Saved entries
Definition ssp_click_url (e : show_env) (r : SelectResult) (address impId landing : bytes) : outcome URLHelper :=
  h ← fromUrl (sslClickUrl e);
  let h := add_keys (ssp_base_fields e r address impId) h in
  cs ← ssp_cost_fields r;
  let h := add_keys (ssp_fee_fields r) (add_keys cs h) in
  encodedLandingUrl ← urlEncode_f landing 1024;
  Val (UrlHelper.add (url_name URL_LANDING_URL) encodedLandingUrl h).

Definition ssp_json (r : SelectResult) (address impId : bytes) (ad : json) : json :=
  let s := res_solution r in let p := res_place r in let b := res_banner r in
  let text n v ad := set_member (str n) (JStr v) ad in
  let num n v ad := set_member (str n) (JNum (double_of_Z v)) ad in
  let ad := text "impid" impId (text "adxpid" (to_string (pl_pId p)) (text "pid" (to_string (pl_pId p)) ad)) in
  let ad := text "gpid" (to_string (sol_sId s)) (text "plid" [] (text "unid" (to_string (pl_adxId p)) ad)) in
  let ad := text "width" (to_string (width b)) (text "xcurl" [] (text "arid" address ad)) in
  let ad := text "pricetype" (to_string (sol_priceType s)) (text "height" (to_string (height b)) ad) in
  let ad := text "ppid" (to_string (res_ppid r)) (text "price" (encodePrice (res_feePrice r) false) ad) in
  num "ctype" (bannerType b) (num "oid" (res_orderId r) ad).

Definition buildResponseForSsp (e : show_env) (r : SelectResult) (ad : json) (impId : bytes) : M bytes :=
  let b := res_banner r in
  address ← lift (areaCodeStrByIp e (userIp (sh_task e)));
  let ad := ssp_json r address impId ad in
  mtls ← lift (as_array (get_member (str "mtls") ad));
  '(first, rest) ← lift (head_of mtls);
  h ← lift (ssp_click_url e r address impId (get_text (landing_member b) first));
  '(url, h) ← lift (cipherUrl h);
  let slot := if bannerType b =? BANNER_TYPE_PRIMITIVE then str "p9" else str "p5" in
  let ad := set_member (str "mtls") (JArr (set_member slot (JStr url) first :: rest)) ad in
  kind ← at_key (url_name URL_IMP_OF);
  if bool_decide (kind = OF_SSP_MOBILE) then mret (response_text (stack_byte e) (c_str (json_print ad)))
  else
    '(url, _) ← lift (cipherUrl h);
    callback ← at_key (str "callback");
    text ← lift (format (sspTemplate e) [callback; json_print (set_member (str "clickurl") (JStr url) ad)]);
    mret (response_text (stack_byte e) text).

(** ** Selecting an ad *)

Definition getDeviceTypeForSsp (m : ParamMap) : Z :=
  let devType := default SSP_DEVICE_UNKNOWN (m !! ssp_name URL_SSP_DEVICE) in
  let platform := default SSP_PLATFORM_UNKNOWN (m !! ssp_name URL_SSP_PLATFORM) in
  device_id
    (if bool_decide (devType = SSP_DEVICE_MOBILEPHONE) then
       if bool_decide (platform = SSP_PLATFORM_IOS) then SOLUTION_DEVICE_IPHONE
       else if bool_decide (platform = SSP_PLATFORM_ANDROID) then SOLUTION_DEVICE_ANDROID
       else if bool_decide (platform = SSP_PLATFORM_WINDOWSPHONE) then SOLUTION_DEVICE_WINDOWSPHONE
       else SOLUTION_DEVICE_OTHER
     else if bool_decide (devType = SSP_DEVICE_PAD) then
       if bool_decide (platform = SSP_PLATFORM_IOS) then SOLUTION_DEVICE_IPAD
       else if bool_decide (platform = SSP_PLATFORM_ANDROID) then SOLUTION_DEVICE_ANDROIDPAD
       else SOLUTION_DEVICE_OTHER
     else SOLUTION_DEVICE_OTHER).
---
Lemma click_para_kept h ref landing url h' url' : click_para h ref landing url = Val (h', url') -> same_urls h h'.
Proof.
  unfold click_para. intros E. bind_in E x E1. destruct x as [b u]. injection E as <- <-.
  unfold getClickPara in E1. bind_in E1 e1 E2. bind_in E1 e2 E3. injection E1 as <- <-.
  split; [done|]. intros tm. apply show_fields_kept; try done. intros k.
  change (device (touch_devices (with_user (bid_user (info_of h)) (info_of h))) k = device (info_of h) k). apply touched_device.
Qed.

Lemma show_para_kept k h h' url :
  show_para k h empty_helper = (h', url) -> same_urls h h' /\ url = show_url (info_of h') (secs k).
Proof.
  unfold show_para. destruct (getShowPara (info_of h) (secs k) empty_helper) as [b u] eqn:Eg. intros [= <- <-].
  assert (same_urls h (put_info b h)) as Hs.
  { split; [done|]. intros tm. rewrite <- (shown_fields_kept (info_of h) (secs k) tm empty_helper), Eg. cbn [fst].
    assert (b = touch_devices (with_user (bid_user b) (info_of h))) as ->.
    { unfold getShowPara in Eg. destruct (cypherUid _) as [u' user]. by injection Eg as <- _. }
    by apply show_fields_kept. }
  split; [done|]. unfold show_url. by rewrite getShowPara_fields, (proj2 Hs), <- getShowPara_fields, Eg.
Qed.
...
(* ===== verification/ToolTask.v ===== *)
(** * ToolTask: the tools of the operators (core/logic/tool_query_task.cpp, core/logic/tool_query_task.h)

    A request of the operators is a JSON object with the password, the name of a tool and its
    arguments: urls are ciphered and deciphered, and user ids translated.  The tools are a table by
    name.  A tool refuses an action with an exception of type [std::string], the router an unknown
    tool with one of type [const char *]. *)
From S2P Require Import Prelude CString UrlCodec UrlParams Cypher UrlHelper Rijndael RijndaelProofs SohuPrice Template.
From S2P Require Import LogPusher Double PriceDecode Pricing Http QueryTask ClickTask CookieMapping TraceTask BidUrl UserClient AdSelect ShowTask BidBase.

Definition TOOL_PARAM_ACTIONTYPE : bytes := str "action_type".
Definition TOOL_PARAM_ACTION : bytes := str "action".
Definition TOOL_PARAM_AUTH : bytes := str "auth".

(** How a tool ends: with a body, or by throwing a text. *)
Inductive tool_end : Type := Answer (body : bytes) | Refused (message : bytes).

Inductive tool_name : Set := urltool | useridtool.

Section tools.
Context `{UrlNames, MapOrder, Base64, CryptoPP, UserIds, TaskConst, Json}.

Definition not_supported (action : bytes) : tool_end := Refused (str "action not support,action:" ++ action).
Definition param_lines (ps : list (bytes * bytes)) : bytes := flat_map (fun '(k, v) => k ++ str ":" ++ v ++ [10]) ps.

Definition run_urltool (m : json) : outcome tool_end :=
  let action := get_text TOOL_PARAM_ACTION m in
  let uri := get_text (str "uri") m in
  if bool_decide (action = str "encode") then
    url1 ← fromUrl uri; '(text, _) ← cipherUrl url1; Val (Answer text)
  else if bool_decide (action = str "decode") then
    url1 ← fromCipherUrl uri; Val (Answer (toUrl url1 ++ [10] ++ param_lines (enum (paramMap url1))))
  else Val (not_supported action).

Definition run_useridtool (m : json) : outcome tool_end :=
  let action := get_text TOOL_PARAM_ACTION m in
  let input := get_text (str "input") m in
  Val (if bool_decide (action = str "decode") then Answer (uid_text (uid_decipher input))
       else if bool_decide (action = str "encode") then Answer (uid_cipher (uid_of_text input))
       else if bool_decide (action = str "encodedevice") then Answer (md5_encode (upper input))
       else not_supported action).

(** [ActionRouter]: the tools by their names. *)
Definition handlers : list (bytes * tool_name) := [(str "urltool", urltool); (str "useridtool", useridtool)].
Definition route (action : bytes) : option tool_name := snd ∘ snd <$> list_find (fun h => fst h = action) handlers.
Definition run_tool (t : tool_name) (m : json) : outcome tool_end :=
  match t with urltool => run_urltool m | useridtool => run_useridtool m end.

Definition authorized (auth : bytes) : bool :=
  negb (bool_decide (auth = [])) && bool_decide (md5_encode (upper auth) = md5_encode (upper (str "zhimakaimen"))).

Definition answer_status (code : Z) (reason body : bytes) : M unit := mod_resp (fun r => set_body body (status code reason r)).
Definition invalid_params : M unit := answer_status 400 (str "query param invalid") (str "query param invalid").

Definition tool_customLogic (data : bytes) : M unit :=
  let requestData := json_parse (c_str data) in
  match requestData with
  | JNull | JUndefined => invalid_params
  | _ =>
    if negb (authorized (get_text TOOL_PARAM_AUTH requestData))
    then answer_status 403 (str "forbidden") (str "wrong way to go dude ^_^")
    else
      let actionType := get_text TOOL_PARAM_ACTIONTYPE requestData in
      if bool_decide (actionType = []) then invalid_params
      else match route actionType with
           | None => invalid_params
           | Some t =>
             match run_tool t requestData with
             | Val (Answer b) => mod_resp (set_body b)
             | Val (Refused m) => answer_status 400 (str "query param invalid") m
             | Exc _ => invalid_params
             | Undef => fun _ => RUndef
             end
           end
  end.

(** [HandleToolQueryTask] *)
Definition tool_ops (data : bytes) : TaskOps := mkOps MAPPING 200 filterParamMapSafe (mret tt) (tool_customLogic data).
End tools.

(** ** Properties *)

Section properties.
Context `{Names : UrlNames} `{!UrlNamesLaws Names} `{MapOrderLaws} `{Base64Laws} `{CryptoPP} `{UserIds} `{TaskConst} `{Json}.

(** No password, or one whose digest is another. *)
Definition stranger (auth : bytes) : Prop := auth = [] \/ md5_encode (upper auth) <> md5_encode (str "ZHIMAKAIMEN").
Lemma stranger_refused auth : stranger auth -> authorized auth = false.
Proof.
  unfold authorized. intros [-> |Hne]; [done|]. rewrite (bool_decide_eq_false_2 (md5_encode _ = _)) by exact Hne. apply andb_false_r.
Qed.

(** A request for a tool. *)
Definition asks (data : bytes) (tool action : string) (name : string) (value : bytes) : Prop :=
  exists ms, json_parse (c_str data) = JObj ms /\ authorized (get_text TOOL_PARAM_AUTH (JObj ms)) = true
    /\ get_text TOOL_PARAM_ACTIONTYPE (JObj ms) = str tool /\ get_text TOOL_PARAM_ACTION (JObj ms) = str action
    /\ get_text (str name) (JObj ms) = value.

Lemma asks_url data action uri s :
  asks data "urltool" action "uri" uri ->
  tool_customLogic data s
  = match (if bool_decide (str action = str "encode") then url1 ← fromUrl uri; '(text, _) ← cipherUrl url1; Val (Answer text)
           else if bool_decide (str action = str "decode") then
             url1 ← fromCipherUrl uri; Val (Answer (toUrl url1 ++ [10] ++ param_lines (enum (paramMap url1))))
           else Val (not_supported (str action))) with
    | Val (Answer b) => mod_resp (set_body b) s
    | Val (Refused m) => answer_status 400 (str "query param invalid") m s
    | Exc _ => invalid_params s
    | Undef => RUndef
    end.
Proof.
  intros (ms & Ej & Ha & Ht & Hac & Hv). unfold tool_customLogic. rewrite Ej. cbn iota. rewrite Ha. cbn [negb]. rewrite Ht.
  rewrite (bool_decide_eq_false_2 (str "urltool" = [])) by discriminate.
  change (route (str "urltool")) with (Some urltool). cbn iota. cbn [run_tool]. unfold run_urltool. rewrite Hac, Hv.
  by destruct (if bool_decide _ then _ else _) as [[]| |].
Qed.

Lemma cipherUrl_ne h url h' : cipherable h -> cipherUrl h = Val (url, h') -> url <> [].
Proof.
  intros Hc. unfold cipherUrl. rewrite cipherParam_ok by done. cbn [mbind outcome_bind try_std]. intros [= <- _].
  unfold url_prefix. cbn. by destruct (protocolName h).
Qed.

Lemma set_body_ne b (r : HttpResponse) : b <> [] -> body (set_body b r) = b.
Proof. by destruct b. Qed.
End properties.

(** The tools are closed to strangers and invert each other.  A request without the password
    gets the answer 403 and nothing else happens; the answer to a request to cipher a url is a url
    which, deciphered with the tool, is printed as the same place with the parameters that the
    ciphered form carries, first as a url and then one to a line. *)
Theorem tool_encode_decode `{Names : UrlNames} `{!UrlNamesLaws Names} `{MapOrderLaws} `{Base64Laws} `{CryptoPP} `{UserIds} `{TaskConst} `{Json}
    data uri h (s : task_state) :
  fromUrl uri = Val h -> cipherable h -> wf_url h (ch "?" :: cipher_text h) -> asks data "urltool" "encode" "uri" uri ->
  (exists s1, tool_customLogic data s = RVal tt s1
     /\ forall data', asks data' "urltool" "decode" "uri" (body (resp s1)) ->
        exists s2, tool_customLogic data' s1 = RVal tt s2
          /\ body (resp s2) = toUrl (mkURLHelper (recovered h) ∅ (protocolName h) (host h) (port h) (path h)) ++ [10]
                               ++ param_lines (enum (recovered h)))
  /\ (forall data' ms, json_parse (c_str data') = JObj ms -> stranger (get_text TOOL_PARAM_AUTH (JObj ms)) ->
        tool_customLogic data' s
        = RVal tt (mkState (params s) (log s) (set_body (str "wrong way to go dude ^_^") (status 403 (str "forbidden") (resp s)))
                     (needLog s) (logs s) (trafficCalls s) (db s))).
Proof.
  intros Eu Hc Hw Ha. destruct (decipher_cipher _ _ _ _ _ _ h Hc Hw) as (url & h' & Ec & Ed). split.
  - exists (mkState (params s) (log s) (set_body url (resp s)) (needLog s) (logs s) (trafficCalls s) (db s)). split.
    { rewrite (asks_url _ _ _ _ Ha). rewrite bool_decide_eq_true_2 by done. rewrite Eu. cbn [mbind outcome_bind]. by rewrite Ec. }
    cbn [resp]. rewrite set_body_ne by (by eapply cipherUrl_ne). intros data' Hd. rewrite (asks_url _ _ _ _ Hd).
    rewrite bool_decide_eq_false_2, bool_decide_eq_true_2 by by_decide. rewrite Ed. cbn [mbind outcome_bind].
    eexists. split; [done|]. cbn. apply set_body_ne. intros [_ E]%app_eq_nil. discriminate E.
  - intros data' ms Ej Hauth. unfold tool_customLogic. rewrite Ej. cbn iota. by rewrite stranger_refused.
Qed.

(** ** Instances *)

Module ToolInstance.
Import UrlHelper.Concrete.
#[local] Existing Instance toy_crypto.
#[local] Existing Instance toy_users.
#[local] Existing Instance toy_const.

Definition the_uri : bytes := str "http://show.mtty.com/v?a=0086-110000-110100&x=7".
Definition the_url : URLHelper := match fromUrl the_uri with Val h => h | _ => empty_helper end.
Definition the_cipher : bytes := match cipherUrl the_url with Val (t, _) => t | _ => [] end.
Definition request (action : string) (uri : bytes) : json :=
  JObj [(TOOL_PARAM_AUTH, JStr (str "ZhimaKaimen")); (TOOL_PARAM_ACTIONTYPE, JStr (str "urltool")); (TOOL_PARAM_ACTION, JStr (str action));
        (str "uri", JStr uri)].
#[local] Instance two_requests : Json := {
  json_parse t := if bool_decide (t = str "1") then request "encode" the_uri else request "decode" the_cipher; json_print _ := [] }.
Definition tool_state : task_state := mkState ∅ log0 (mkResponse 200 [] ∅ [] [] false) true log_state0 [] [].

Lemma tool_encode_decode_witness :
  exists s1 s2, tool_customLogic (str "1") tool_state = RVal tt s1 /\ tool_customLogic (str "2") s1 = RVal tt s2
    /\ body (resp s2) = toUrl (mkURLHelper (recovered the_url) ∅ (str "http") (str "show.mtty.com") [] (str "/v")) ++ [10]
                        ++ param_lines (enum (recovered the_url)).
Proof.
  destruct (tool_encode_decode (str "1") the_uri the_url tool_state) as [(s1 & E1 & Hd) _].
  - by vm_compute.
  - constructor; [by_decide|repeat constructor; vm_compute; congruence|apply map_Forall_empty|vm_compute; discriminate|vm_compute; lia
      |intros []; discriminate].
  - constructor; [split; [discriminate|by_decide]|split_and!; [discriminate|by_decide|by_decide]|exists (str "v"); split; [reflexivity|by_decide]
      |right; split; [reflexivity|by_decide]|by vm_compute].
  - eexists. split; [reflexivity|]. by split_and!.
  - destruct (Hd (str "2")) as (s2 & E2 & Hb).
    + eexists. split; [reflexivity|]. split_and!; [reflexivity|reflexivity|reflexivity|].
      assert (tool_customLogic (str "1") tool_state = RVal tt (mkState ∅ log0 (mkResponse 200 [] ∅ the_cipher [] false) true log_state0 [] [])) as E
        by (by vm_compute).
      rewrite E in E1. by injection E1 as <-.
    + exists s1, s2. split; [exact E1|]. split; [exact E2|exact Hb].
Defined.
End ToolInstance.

| Task brief |
For the lines above, output exactly those from the line containing "Definition ssp_click_url (e" through the line containing "address ad)) in", and skip the others.

| Task answer |
Definition ssp_click_url (e : show_env) (r : SelectResult) (address impId landing : bytes) : outcome URLHelper :=
  h ← fromUrl (sslClickUrl e);
  let h := add_keys (ssp_base_fields e r address impId) h in
  cs ← ssp_cost_fields r;
  let h := add_keys (ssp_fee_fields r) (add_keys cs h) in
  encodedLandingUrl ← urlEncode_f landing 1024;
  Val (UrlHelper.add (url_name URL_LANDING_URL) encodedLandingUrl h).

Definition ssp_json (r : SelectResult) (address impId : bytes) (ad : json) : json :=
  let s := res_solution r in let p := res_place r in let b := res_banner r in
  let text n v ad := set_member (str n) (JStr v) ad in
  let num n v ad := set_member (str n) (JNum (double_of_Z v)) ad in
  let ad := text "impid" impId (text "adxpid" (to_string (pl_pId p)) (text "pid" (to_string (pl_pId p)) ad)) in
  let ad := text "gpid" (to_string (sol_sId s)) (text "plid" [] (text "unid" (to_string (pl_adxId p)) ad)) in
  let ad := text "width" (to_string (width b)) (text "xcurl" [] (text "arid" address ad)) in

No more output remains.